-- SUPPLIED INFORMATION follows --

(* ===== verification/VcpuDemo.v ===== *)
(** * Instances of the theorems on virtual CPUs

    A processor whose VMX instructions succeed and whose registers hold what is written to
    them, and a virtual CPU in protected mode on it. *)

From stdpp Require Import base numbers list gmap.
From Stdlib Require Import ZArith Lia.
From S2P Require Import IntrExc IntrProps Prelude HaxList MemTypes Memslot MemslotSpec MemslotCorrect.
From S2P Require Import SimpleHost MemslotProps GpaSpace GpaAccess GpaProt PageWalker PageWalkSpec.
From S2P Require Import PageWalkProof PageWalkProps Mmio MmioProof MmioProps.
From S2P Require Import EptTree EptProof EptRules EptProps Ept2 Ept2Proof Ept2Props.
From S2P Require Import EmTypes Emulate EmCache EmProps EmDemo VcpuEmu VcpuEmuProps VcpuEmuDemo.
From S2P Require Import Cpuid CpuidProps CpuidFeatures CpuidDemo Vmx VmxProps VcpuState VcpuCr VcpuMsr.
From S2P Require Import VcpuExit VcpuSync VcpuIo VcpuHost VcpuHostProps VcpuRun VcpuRunProps.
From S2P Require Import VcpuCrProps VcpuCrExit.
#[local] Open Scope Z_scope.

(** ** The processor *)
Record demo_cpu := DemoCpu { dc_regs : hreg -> Z; dc_fx : list Z; dc_cr4 : Z }.
Definition set_reg (r : hreg) (x : Z) (h : demo_cpu) : demo_cpu :=
  DemoCpu (fun r' => if decide (r' = r) then x else dc_regs h r') (dc_fx h) (dc_cr4 h).
Definition demo_reg (r : hreg) (h : demo_cpu) : Z :=
  match r with
  | HFx i => nth i (dc_fx h) 0
  | HTs => Z.b2z (negb (dc_regs h HTs =? 0))
  | _ => dc_regs h r
  end.

#[export] Instance demo_vmx : VmxHw := {
  vhw := demo_cpu;
  asm_vmxon h := (0, h);
  asm_vmxoff h := (0, h);
  asm_vmptrld h := (0, h);
  asm_vmclear h := (0, h);
  get_cr4 h := dc_cr4 h;
  set_cr4 x h := DemoCpu (dc_regs h) (dc_fx h) x;
  ia32_rdmsr m h := (dc_regs h (HMsr m), h);
  ia32_wrmsr m x h := set_reg (HMsr m) x h;
  ia32_rdtsc h := (0x1000, h);
  hax_cpu_id h := 0;
  get_dr n h := dc_regs h (HDr n);
  set_dr n x h := set_reg (HDr n) x h;
  ia32_xsetbv i x h := if i =? XCR_XFEATURE_ENABLED_MASK then set_reg HXcr0 x h else h;
}.

#[export] Instance demo_kernel : KernelHw := {
  get_cr0 h := if dc_regs h HTs =? 0 then 0x80050033 else 0x8005003b;
  hw_set_cr0 x h := set_reg HTs (Z.b2z (has x CR0_TS)) h;
  get_cr2 h := dc_regs h HCr2;
  hw_set_cr2 x h := set_reg HCr2 x h;
  get_cr3 h := 0x1000;
  get_kernel_seg s h := dc_regs h (HSeg s);
  set_kernel_seg s x h := set_reg (HSeg s) x h;
  get_kernel_tr_selector h := 0x40;
  get_kernel_ldt h := dc_regs h HLdt;
  set_kernel_ldt x h := set_reg HLdt x h;
  get_kernel_gdt h := SystemDesc (dc_regs h (HGdt false)) (dc_regs h (HGdt true));
  set_kernel_gdt x h := set_reg (HGdt true) (sy_base x) (set_reg (HGdt false) (sy_limit x) h);
  get_kernel_idt h := SystemDesc (dc_regs h (HIdt false)) (dc_regs h (HIdt true));
  set_kernel_idt x h := set_reg (HIdt true) (sy_base x) (set_reg (HIdt false) (sy_limit x) h);
  kernel_read64 a h := 0;
  kernel_write64 a x h := h;
  hax_fxsave h := dc_fx h;
  hax_fxrstor x h := DemoCpu (dc_regs h) x (dc_cr4 h);
  hax_clts h := set_reg HTs 0 h;
  vmx_get_rip h := 0x4000;
}.

#[export] Instance demo_host_laws : HostLaws.
Proof.
  refine {| hreg_of := demo_reg |}; try done; try (by intros []; intros).
  - intros [m|n| | |s'|b|b| |i|] s x h _ H _ _; try done. cbn -[decide]. by rewrite decide_False.
  - intros h. cbn. by destruct (Z.eqb_spec (dc_regs h HTs) 0).
  - intros [] x h _; try done. cbn. by destruct (has x CR0_TS).
  - intros [] x h _; try done. cbn. by destruct base.
  - intros [] x h _; try done. cbn. by destruct base.
  - intros r i x h _. cbn. destruct (Z.eqb_spec i XCR_XFEATURE_ENABLED_MASK) as [->|Ne].
    + by destruct r.
    + rewrite decide_False; [done|]. by intros [_ ?].
Defined.

Lemma demo_succeeds : hw_succeeds.
Proof. by intros h. Qed.

(** The host; its long mode is enabled. *)
Definition demo_regs (r : hreg) : Z :=
  match r with
  | HMsr m => if m =? IA32_EFER then 0xd01 else if m =? IA32_FEATURE_CONTROL then 5 else m + 1
  | HDr n => n
  | HCr2 => 0x1234
  | HLdt => 0
  | HSeg s => match s with KCs => 0x10 | KSs => 0x18 | KDs => 0x2b | KEs => 0x2b | KFs => 0 | KGs => 0x63 end
  | HGdt b => if b then 0x2000 else 0x7f
  | HIdt b => if b then 0x3000 else 0xfff
  | HXcr0 => 7
  | HFx _ => 0
  | HTs => 1
  end.
Definition demo_processor : vmx_cpu :=
  VmxCpu _ (DemoCpu demo_regs [0x37f; 0x1f80] 0x200) 0 0 0 0 0 false 0 false 0 0 false false.

Lemma demo_processor_inv : vmx_inv demo_processor.
Proof. by split. Qed.

(** The first section of a virtual CPU. *)
Lemma vmcs_sections_refine_witness :
  let s := VmxSt _ demo_processor ∅ false in
  exists r s', run_op LoadVmcs s = Some (r, s') /\ vmx_inv (vx_cpu s') /\
    section_step LoadVmcs (section_of s) r (section_of s') /\ vx_preempt_disabled (vx_cpu s') = 1.
Proof.
  intros s. destruct (vmcs_sections_refine LoadVmcs s demo_processor_inv ltac:(by vm_compute))
    as (r & s' & Hrun & Hi & Hs). exists r, s'. split; [exact Hrun|]. split; [exact Hi|]. split; [exact Hs|].
  vm_compute in Hrun. by injection Hrun as _ <-.
Defined.

(** ** The virtual CPU *)
Definition demo_globals_hax : hax_globals := HaxGlobals true 0 0 0 0x80000021 0xffffffff 0x2000 0x3727ff.

Lemma demo_globals_ok : globals_ok demo_globals_hax.
Proof. by split; vm_compute. Qed.

Definition demo_seg : segment_desc_t := SegmentDesc 0 0 0 0 0 0.
Definition demo_em (qual : Z) : emu_vcpu hax_ept_tree :=
  EmuVcpu (MmioVcpu demo_vm (set_exit_info 0 0 3 0x202 (set_vmcs (fun _ => {[ VMX_ENTRY_CONTROLS := 0x11ff ]}) init_vcpu))
             (PagingRegs 0x21 0x100000 CR4_PAE IA32_EFER_LME 0) 0 false no_fetch)
    {[ 0 := 0x80000021; 1 := 0x40220 ]} 0x5000 demo_seg demo_seg demo_seg demo_seg demo_seg demo_seg
    false false false 28 qual 0 (HaxTunnel 0 0 0 0) (FastMmio 0 0 0 0).

(** RAX holds a value for CR0 that enables paging, RCX one for CR4 with OSXSAVE; [qual] is the exit
    qualification. *)
Definition demo_vcpu (qual : Z) : vcpu :=
  VcpuFull _ _ _ (EmState cleared_context (demo_em qual)) demo_processor demo_seg demo_seg demo_seg demo_seg
    (DRegs 0 0 0 0 DR6_SETBITS DR7_SETBITS) (VmxCtls 0 0 0 0 0 0x11ff 0 0 0 0 0)
    (GState (map (fun m => VmxMsr m 0) gmsr_list) (replicate 4 0) (replicate 4 0) 0 APIC_BASE_DEFAULT_ADDR
       (replicate 14 (VmxMsr 0 0)))
    (Mtrr 0 0 0 (replicate 2 0) (replicate 8 0) (replicate 10 (MtrrVar 0 0)))
    (DirtyFlags GS_VALID false false false false false) 0 0 0 0 0 7 (replicate 4 0) 0 (Some demo_guest) demo_globals
    (HaxIo 0 0 0 0 0 0 0) (DebugExit 0 0 0) false 0 (replicate 64 0) (RunState 0 false false 7 0)
    (TunnelRequests false false)
    (HState (replicate 6 (VmxMsr 0 0)) (replicate 4 0) (replicate 4 0) 0 (DRegs 0 0 0 0 0 0) 7)
    (HostSegs 0 0 0 0 0 0 0 0 0 0 0 [] 0 (SystemDesc 0 0) (SystemDesc 0 0) false 0) [] 0 0 0 true.

Lemma demo_ready qual : ready (demo_vcpu qual).
Proof.
  split; [by split|split; [by vm_compute|done]|by split|split; [by vm_compute|by vm_compute|by vm_compute]].
Qed.
Lemma demo_cpuid_ready qual : cpuid_ready (demo_vcpu qual).
Proof.
  split; [|by vm_compute|by vm_compute]. exists demo_guest. split; [done|].
  by rewrite (table_length _ demo_guest_wf).
Qed.

(** MOV CR0, RAX starts long mode, and the guest reads back the value it has written. *)
Lemma exit_cr_access_write_witness :
  exists v', exit_cr_access demo_globals_hax no_args (demo_vcpu 0) = Some (HAX_RESUME, v') /\
    guest_cr0 (vmcs v') = 0x80000021 /\ has (efer v') IA32_EFER_LMA = true /\ rip v' = 0x5003 /\
    closed v'.
Proof.
  destruct (exit_cr_access_write demo_globals_hax no_args (demo_vcpu 0) 0 0x80000021 demo_succeeds
    demo_globals_ok (demo_ready 0) (demo_cpuid_ready 0) (vi_space _ (proj1 demo_vm_inv)))
    as (r & v' & Hrun & Hcl & Hcase); [split; try done; auto; vm_compute; done|].
  change (write_faults _ _ _) with false in Hcase. change (leaves_protected _ _ _ _) with false in Hcase.
  change (loads_pdptes _ _ _) with false in Hcase. change (toggles_osxsave _ _ _) with false in Hcase.
  destruct Hcase as (-> & [[H _]|[L1 L2 L3 L4 L5 L6 L7 L8 L9 L10]]); [discriminate H|].
  exists v'. split; [exact Hrun|]. destruct L1 as [V0 V4 Vv Vm].
  rewrite V0. split; [exact L2|]. split; [|split; [exact L6|exact Hcl]].
  rewrite (lo_lma _ Vm). unfold lma. rewrite L2.
  assert (He : (fun x => efer x.2) <$> exit_cr_access demo_globals_hax no_args (demo_vcpu 0) = Some 0x500)
    by (vm_compute; reflexivity).
  rewrite Hrun in He. injection He as ->. reflexivity.
Defined.

(** A guest that halts at once. *)
Definition halting_guest : M vcpu Z := fun v => Some (0, upd_vmcs (<[VM_EXIT_INFO_REASON := VMX_EXIT_HLT]>) v).
Lemma halting_guest_exits : guest_exits halting_guest.
Proof.
  intros v r v' [= _ <-]. split; [|done]. exists (vx_hw (cv_cpu v)).
  change (cv_cpu v = set_vx_hw (vx_hw (cv_cpu v)) (cv_cpu v)). by destruct (cv_cpu v).
Qed.

Lemma vcpu_execute_releases_witness :
  exists v', vcpu_execute demo_globals_hax no_args Z.eqb halting_guest 1 (demo_vcpu 0) = Some (0, v') /\
    vx_is_vmcs_loaded (cv_cpu v') = false /\ cv_irq_enabled v' = true /\
    ht_exit_status (ev_tunnel (emu v')) = HAX_EXIT_HLT.
Proof.
  assert (Hr : (fun x => (x.1, ht_exit_status (ev_tunnel (emu x.2)))) <$>
    vcpu_execute demo_globals_hax no_args Z.eqb halting_guest 1 (demo_vcpu 0) = Some (0, HAX_EXIT_HLT))
    by (vm_compute; reflexivity).
  destruct (vcpu_execute _ _ _ _ _ _) as [[r v']|] eqn:Hrun; [|by cbn in Hr].
  cbn in Hr. injection Hr as -> Hs. exists v'. split; [reflexivity|].
  destruct (vcpu_execute_releases demo_globals_hax no_args Z.eqb halting_guest halting_guest_exits 1
    (demo_vcpu 0) 0 v' demo_processor_inv eq_refl eq_refl Hrun) as (_ & Hl & _ & [Hq|Hq]); [|discriminate Hq].
  auto.
Defined.

(** The guest has its own GS, system-call entry and floating-point environment; the host gets back
    the selector 0x63, the base address, the entry and the environment, and TS is set again. *)
Definition in_vmcs (v : vcpu) : vcpu := set_cpu (VmxCpu _ (hw_of v) VMXON_HAX 0 0 0 0 true 1 true 0 0 true true) v.
Definition guest_ran (v : vcpu) : vcpu :=
  set_hw (hax_fxrstor [0x27f; 0] (set_reg (HSeg KGs) 0 (set_reg (HMsr IA32_GS_BASE) 0
    (set_reg (HMsr IA32_LSTAR) 0x1000 (hw_of v))))) v.
Lemma host_state_restored_witness :
  exists v1 v3, vcpu_save_host_state demo_globals_hax no_args (in_vmcs (demo_vcpu 0)) = Some (tt, v1) /\
    vcpu_load_host_state demo_globals_hax no_args (guest_ran v1) = Some (tt, v3) /\
    reg v3 (HSeg KGs) = 0x63 /\ reg v3 (HMsr IA32_GS_BASE) = IA32_GS_BASE + 1 /\
    reg v3 (HMsr IA32_LSTAR) = IA32_LSTAR + 1 /\ reg v3 (HFx 0) = 0x37f /\ reg v3 HTs = 1.
Proof.
  destruct (host_state_restored demo_globals_hax no_args (in_vmcs (demo_vcpu 0)) true true) as (v1 & E1 & H);
    [split; [by split|done]|by split|done|done|by vm_compute|by vm_compute|reflexivity|].
  assert (Ex : reg v1 HXcr0 = 7 /\ has (cr4 v1) CR4_OSXSAVE = false).
  { assert (Hx : (fun r => (reg r.2 HXcr0, has (cr4 r.2) CR4_OSXSAVE)) <$>
      vcpu_save_host_state demo_globals_hax no_args (in_vmcs (demo_vcpu 0)) = Some (7, false)) by (vm_compute; reflexivity).
    rewrite E1 in Hx. injection Hx as Hx1 Hx2. exact (conj Hx1 Hx2). }
  destruct (H (guest_ran v1) eq_refl eq_refl eq_refl) as (v3 & E3 & R & _).
  { change (reg v1 HXcr0 = if has (cr4 v1) CR4_OSXSAVE then cv_xcr0 v1 else 7). destruct Ex as [Ex1 Ex2]. rewrite Ex2. exact Ex1. }
  exists v1, v3. split; [exact E1|]. split; [exact E3|].
  split_and!; (rewrite R; [reflexivity|reflexivity|]).
  - left. split; [|reflexivity]. by (do 3 right; left).
  - left. cbn [seg_restored]. right. split; [reflexivity|]. vm_compute. reflexivity.
  - right. left. left. split; [|reflexivity]. by (do 2 right; left).
  - by do 8 right; eexists.
  - by do 7 right; left.
Defined.

(** After a VM entry that fails, interrupts stay disabled. *)
Definition failing_entry : M vcpu Z := fun v => Some (VMX_FAIL_VALID, v).
Lemma failed_entry_irqs_disabled :
  exists v', vcpu_execute demo_globals_hax no_args Z.eqb failing_entry 1 (demo_vcpu 0) = Some (- EINVAL, v') /\
    cv_irq_enabled v' = false.
Proof.
  assert (Hr : (fun x => (x.1, cv_irq_enabled x.2)) <$>
    vcpu_execute demo_globals_hax no_args Z.eqb failing_entry 1 (demo_vcpu 0) = Some (- EINVAL, false))
    by (vm_compute; reflexivity).
  destruct (vcpu_execute _ _ _ _ _ _) as [[r v']|]; [|by cbn in Hr].
  cbn in Hr. injection Hr as -> Hs. by exists v'.
Qed.
(* ===== verification/HaxInit.v ===== *)
(** * The start of the driver (src/core/hax.c; src/core/cpu.c and src/core/vmx.c where they probe
    the processors)

    [hax_module_init] allocates the driver's data, probes every processor, sets up the page of
    MSR bits that says which MSRs a guest may access without a VM exit, and determines the
    common performance counters; [hax_module_exit] frees everything.  Processors are indexed by
    their number; [hm_hws] are their registers, [hm_cur] is the one that runs this code. *)

From stdpp Require Import base numbers list gmap gmultiset.
From Stdlib Require Import ZArith Lia.
From S2P Require Import Prelude MemTypes Memslot GpaSpace EptTree Ept2 VmMemory.
From S2P Require Import EmTypes Cpuid Vmx VcpuState VcpuCr VcpuMsr VcpuExit HostHeap.
#[local] Open Scope Z_scope.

-- SUPPLIED INFORMATION concluded --

- **TASK TO CARRY OUT**
Go through the entries. Report every line that contains the word "VcpuState".

- **PROBLEM SOLUTION**
From S2P Require Import Cpuid CpuidProps CpuidFeatures CpuidDemo Vmx VmxProps VcpuState VcpuCr VcpuMsr.
From S2P Require Import EmTypes Cpuid Vmx VcpuState VcpuCr VcpuMsr VcpuExit HostHeap.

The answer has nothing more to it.